§ Assignment: Restate word for word the lines in the listing below, starting at the line containing "sys_ok sys → valid_name" and ending at the line containing "assert (El : listed", both included; leave out the rest.

§ Data extract:

(* ===== verification/Grants.v ===== *)
(** * When [create] succeeds

    Without failing system calls the result of [ShmManager::create] is decided by the request and
    by what the world holds: the name, the sizes, the quotas, the key and the registry's room. *)

From S2P Require Import Prelude Types Sync Security Lifecycle Registry Manager ManagerInv Janitor ManagerOps ManagerSteps ManagerProps.

#[local] Opaque NSLOTS reg_map.

Section grants.
Context {Mx : Type} `{!RobustMutex Mx} `{!RobustMutexLaws Mx} (mx_new : Mx).

Abbreviation W := (World Mx).
Abbreviation world_ok := (ManagerInv.world_ok mx_new).
Abbreviation entries := (ManagerInv.entries mx_new).
Implicit Types w : W.

(** The entries the quota check sees. *)
Definition listed (w : W) : list RegistryEntry := list_spec [] (rg_payload (registry_of mx_new w)) (seq 0 NSLOTS).

Record grantable (sys : Sys) (o : CreateOptions) (w : W) : Prop := {
  gb_sizes : SHMFX_HEADER_SIZE + co_meta_size o ≤ co_total_size o ≤ MAX_SEGMENT_SIZE;
  gb_payload : align_up (u64 (SHMFX_HEADER_SIZE + co_meta_size o)) SHMFX_CACHE_LINE_BYTES ≤ co_total_size o;
  gb_quota : co_total_size o + total (entries w) ≤ TOTAL_QUOTA_BYTES;
  gb_name : ∃ p, parse_and_validate_name (co_name o) = Value p ∧
                 namespace_count p (listed w) < kMaxNamespaceSegments;
  gb_free : w_names w !! co_name o = None;
  gb_key : hmac_enabled (initial_header sys o
             (align_up (u64 (SHMFX_HEADER_SIZE + co_meta_size o)) SHMFX_CACHE_LINE_BYTES)) = true →
           is_Some (load_hmac_key (sys_keys sys));
  gb_room : co_name o = REGISTRY_NAME ∨ is_Some (entries w !! co_name o) ∨ (size (entries w) < NSLOTS)%nat;
}.

(** The security check, for any size. *)
Lemma validate_iff o w p :
  world_ok w → 0 ≤ co_total_size o < 2 ^ 64 → 0 ≤ co_meta_size o < 2 ^ 64 - SHMFX_HEADER_SIZE →
  parse_and_validate_name (co_name o) = Value p →
  validate_create_security o (listed w) =
  if bool_decide (SHMFX_HEADER_SIZE + co_meta_size o ≤ co_total_size o ≤ MAX_SEGMENT_SIZE ∧
                  co_total_size o + total (entries w) ≤ TOTAL_QUOTA_BYTES ∧
                  namespace_count p (listed w) < kMaxNamespaceSegments)
  then Value tt else Error QuotaExceeded.
Proof.
  intros H Ht Hm Ep. destruct (listed_valid mx_new w H) as (Hl1&Hl2&Hl3). fold (listed w) in Hl1, Hl2, Hl3.
  destruct (decide (co_total_size o ≤ MAX_SEGMENT_SIZE)) as [Hmax|Hmax].
  - pose proof (wo_quota _ _ H) as Hq. rewrite validate_create_security_eq, Ep, Hl2; try done.
    rewrite Hl2. unfold MAX_SEGMENT_SIZE, TOTAL_QUOTA_BYTES in *. lia.
  - rewrite bool_decide_false by lia. unfold validate_create_security. rewrite Ep.
    rewrite (proj2 (Z.ltb_lt MAX_SEGMENT_SIZE _)) by lia. by rewrite ?orb_true_r.
Qed.

(** A header can be signed unless it must be and there is no key. *)
Lemma sign_iff keys hdr r hdr' :
  sign_header_if_enabled keys hdr = (r, hdr') →
  r = Value tt ↔ (hmac_enabled hdr = true → is_Some (load_hmac_key keys)).
Proof.
  unfold sign_header_if_enabled. intros Es. destruct (hmac_enabled _); cbn [negb] in Es.
  - destruct (load_hmac_key _); injection Es as <- _; split; try done. intros Hk. by destruct (Hk eq_refl).
  - injection Es as <- _. done.
Qed.

(** An entry can be registered when its name is listed or a slot is free. *)
Lemma register_iff sys e w :
  world_ok w → entry_ok e →
  has_value (registry_register mx_new sys e w).1 = true ↔
  is_Some (entries w !! entry_name e) ∨ (size (entries w) < NSLOTS)%nat.
Proof.
  intros H Hok. pose proof (registry_register_ready mx_new sys e w (wo_reg _ _ H) Hok) as Hr.
  destruct (registry_register mx_new sys e w) as [res w'].
  destruct Hr as (Hr&_&[[-> E]|(->&_&Hn&Hsz)]); (split; [intros Hv|intros Hroom]); try done.
  - destruct (entries w !! entry_name e) eqn:En; [by left; eexists|right].
    pose proof (reg_map_size_bound _ (wf_inj _ (proj1 (proj2 Hr)))) as Hb.
    change (size (entries w') ≤ NSLOTS)%nat in Hb. rewrite E, map_size_insert_None in Hb by done. lia.
  - rewrite Hn in Hroom. destruct Hroom as [[]|?]; [done|lia].
Qed.

Lemma create_iff sys o w :
  world_ok w → sys_ok sys → 0 ≤ co_total_size o < 2 ^ 64 → 0 ≤ co_meta_size o < 2 ^ 64 - SHMFX_HEADER_SIZE →
  has_value (create mx_new sys o w).1 = true ↔ grantable sys o w.
Proof.
  intros H Hs Ht Hm. unfold create. set (nm := co_name o) in *.
  destruct (parse_and_validate_name nm) as [pn|] eqn:Ep; [|split; [done|intros [_ _ _ (p&Ep'&_) _ _ _]; unfold nm in Ep; congruence]].
  assert (Hv : valid_name nm) by (unfold valid_name; by rewrite Ep).
  rewrite registry_list_ready by apply H. fold (listed w). rewrite (validate_iff o w pn) by done.
  case_bool_decide as Ev; [|split; [done|]; intros [? _ ? (p&Ep'&?) _ _ _]; exfalso; apply Ev; unfold nm in Ep;
    rewrite Ep in Ep'; by injection Ep' as <-].
  set (po := align_up _ _). destruct (Z.ltb_spec (co_total_size o) po) as [|Hpo];
    [split; [done|intros [_ Hp _ _ _ _ _]; unfold po in *; lia]|].
  destruct (shm_open_excl mx_new sys nm w) as [err|[id w1]] eqn:Eo.
  { split; [done|]. intros [_ _ _ _ Hf _ _]. unfold shm_open_excl in Eo. rewrite (so_open _ Hs) in Eo. unfold nm in Eo.
    by rewrite Hf in Eo. }
  assert (Hfree : w_names w !! nm = None).
  { unfold shm_open_excl in Eo. rewrite (so_open _ Hs) in Eo. by destruct (w_names w !! nm). }
  destruct (open_excl_grown mx_new sys nm w id w1 H Eo) as (->&G1&R1). clear Eo.
  unfold apply_permissions. rewrite (so_fchmod _ Hs). cbn [negb].
  unfold ftruncate. rewrite (so_ftruncate _ Hs). set (w2 := set_objs _ w1).
  assert (G2 : grown mx_new nm w w2) by by apply grown_insert.
  unfold mmap. rewrite mmap_ok by (apply (so_mmap _ Hs) || (unfold SHMFX_HEADER_SIZE in *; lia)). set (w3 := set_maps _ w2). assert (G3 : grown mx_new nm w w3) by by apply grown_maps.
  destruct (sign_header_if_enabled _ _) as [signed hdr] eqn:Es.
  set (w4 := upd_header _ _ w3). assert (G4 : grown mx_new nm w w4) by by apply grown_upd.
  pose proof (sign_iff _ _ _ _ Es) as Hkey. fold po in Hkey.
  destruct signed as [[]|e]; [|split; [done|]; intros [_ _ _ _ _ Hk _]; by apply Hkey in Hk].
  rewrite (so_mutex _ Hs), bool_decide_true by done. cbn [negb].
  set (w5 := upd_seg _ _ w4). assert (G5 : grown mx_new nm w w5) by by apply grown_upd.
  unfold register_heartbeat_owner. set (w5' := upd_header _ _ w5).
  assert (G5' : grown mx_new nm w w5') by by apply grown_upd.
  destruct (grown_heartbeat mx_new nm w w5' H G5') as (H6&_). set (w6 := set_heartbeats _ w5') in *.
  assert (Ee6 : entries w6 = entries w) by exact (grown_entries mx_new nm w w5' H G5').
  destruct Ev as (Ev1&Ev2&Ev3).
  assert (Hgr : nm = REGISTRY_NAME ∨ is_Some (entries w !! nm) ∨ (size (entries w) < NSLOTS)%nat → grantable sys o w).
  { intros Hroom. split; try done; [by exists pn|by apply Hkey]. }
  case_bool_decide as Er; [split; [intros _; apply Hgr; by left|done]|].
  destruct (registry_entry_ok sys o hdr Hv) as [Hok Hnm].
  pose proof (register_iff sys _ w6 H6 Hok) as Hr. rewrite Hnm, Ee6 in Hr. fold nm in Hr.
  assert (Hroom : grantable sys o w ↔ is_Some (entries w !! nm) ∨ (size (entries w) < NSLOTS)%nat).
  { split; [intros [_ _ _ _ _ _ [?|?]]; done|]. intros Hx. apply Hgr. by right. }
  rewrite Hroom, <-Hr. by destruct (registry_register mx_new sys _ w6) as [[u|e] w7].
Qed.

(** Right after the bootstrap nothing is listed: the name and the sizes decide. *)
Lemma boot_grantable sys sys' o :
  sys_ok sys → valid_name (co_name o) → co_name o ≠ REGISTRY_NAME →
  SHMFX_HEADER_SIZE + co_meta_size o ≤ co_total_size o ≤ MAX_SEGMENT_SIZE →
  align_up (u64 (SHMFX_HEADER_SIZE + co_meta_size o)) SHMFX_CACHE_LINE_BYTES ≤ co_total_size o →
  hmac_enabled (initial_header sys' o
    (align_up (u64 (SHMFX_HEADER_SIZE + co_meta_size o)) SHMFX_CACHE_LINE_BYTES)) = false →
  grantable sys' o (boot mx_new sys).
Proof.
  intros Hs Hv Hne Hsz Hp Hk. pose proof (boot_registry mx_new sys Hs) as Er.
  assert (Ee : entries (boot mx_new sys) = ∅) by (unfold ManagerInv.entries; rewrite Er; apply fresh_map).
  assert (El : listed (boot mx_new sys) = []).
  { unfold listed. rewrite Er. unfold list_spec. cbn [rg_payload]. generalize (seq 0 NSLOTS) as l.
    induction l as [|i l IH]; [done|]. by rewrite filter_cons, fresh_bit. }
  unfold valid_name in Hv. destruct (parse_and_validate_name (co_name o)) as [p|] eqn:Ep; [|done].
  split; [done|done| |exists p; rewrite El; unfold namespace_count; by destruct (pn_bootstrap p)| |by rewrite Hk|].
  - rewrite Ee. unfold total. rewrite map_to_list_empty. unfold sum_sizes, MAX_SEGMENT_SIZE, TOTAL_QUOTA_BYTES in *. simpl. lia.
  - rewrite boot_eq by done. cbn [w_names]. by rewrite lookup_singleton_ne.
  - right. right. rewrite Ee, map_size_empty. apply Nat.ltb_lt. reflexivity.
Qed.

(** C28: without failing system calls, [create] succeeds exactly when the request can be granted:
    the sizes hold together and stay within the limit of a segment, the total quota and the quota
    of the namespace have room, the name is valid and free, a key is there when the header must be
    signed, and the registry has a slot. *)
Theorem create_succeeds_iff sys o w :
  world_ok w → sys_ok sys → 0 ≤ co_total_size o < 2 ^ 64 → 0 ≤ co_meta_size o < 2 ^ 64 - SHMFX_HEADER_SIZE →
  (∃ h w', create mx_new sys o w = (Value h, w')) ↔ grantable sys o w.
Proof.
  intros H Hs Ht Hm. rewrite <-create_iff by done. destruct (create mx_new sys o w) as [[h|e] w'].
  - split; [done|]. by eauto.
  - split; [|done]. intros (?&?&?). congruence.
Qed.
End grants.

Lemma create_succeeds_iff_witness :
  grantable MxFree (demo_sys 42 11) demo_create demo_boot ∧
  (∃ h w', create MxFree (demo_sys 42 11) demo_create demo_boot = (Value h, w')) ∧
  ¬ ∃ h w', create MxFree (demo_sys 42 11) (mkCreateOptions demo_name Raw 100 64 384 0) demo_boot = (Value h, w').
Proof.
  assert (G : grantable MxFree (demo_sys 42 11) demo_create demo_boot).
  { apply boot_grantable; [apply demo_sys_ok|vm_compute; reflexivity|vm_compute; discriminate|vm_compute; split; discriminate|
      vm_compute; discriminate|vm_compute; reflexivity]. }
  split; [exact G|]. split.
  - apply (create_succeeds_iff MxFree (demo_sys 42 11) demo_create demo_boot); [exact (proj1 demo_boot_ok)|apply demo_sys_ok|
      split; [discriminate|reflexivity]|split; [discriminate|reflexivity]|exact G].
  - intros Hc. apply (create_succeeds_iff MxFree (demo_sys 42 11) _ demo_boot) in Hc;
      [|exact (proj1 demo_boot_ok)|apply demo_sys_ok|split; [discriminate|reflexivity]|split; [discriminate|reflexivity]].
    destruct (gb_sizes _ _ _ _ Hc) as [Hsz _]. vm_compute in Hsz. by apply Hsz.
Defined.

§ Task result:
  sys_ok sys → valid_name (co_name o) → co_name o ≠ REGISTRY_NAME →
  SHMFX_HEADER_SIZE + co_meta_size o ≤ co_total_size o ≤ MAX_SEGMENT_SIZE →
  align_up (u64 (SHMFX_HEADER_SIZE + co_meta_size o)) SHMFX_CACHE_LINE_BYTES ≤ co_total_size o →
  hmac_enabled (initial_header sys' o
    (align_up (u64 (SHMFX_HEADER_SIZE + co_meta_size o)) SHMFX_CACHE_LINE_BYTES)) = false →
  grantable sys' o (boot mx_new sys).
Proof.
  intros Hs Hv Hne Hsz Hp Hk. pose proof (boot_registry mx_new sys Hs) as Er.
  assert (Ee : entries (boot mx_new sys) = ∅) by (unfold ManagerInv.entries; rewrite Er; apply fresh_map).
  assert (El : listed (boot mx_new sys) = []).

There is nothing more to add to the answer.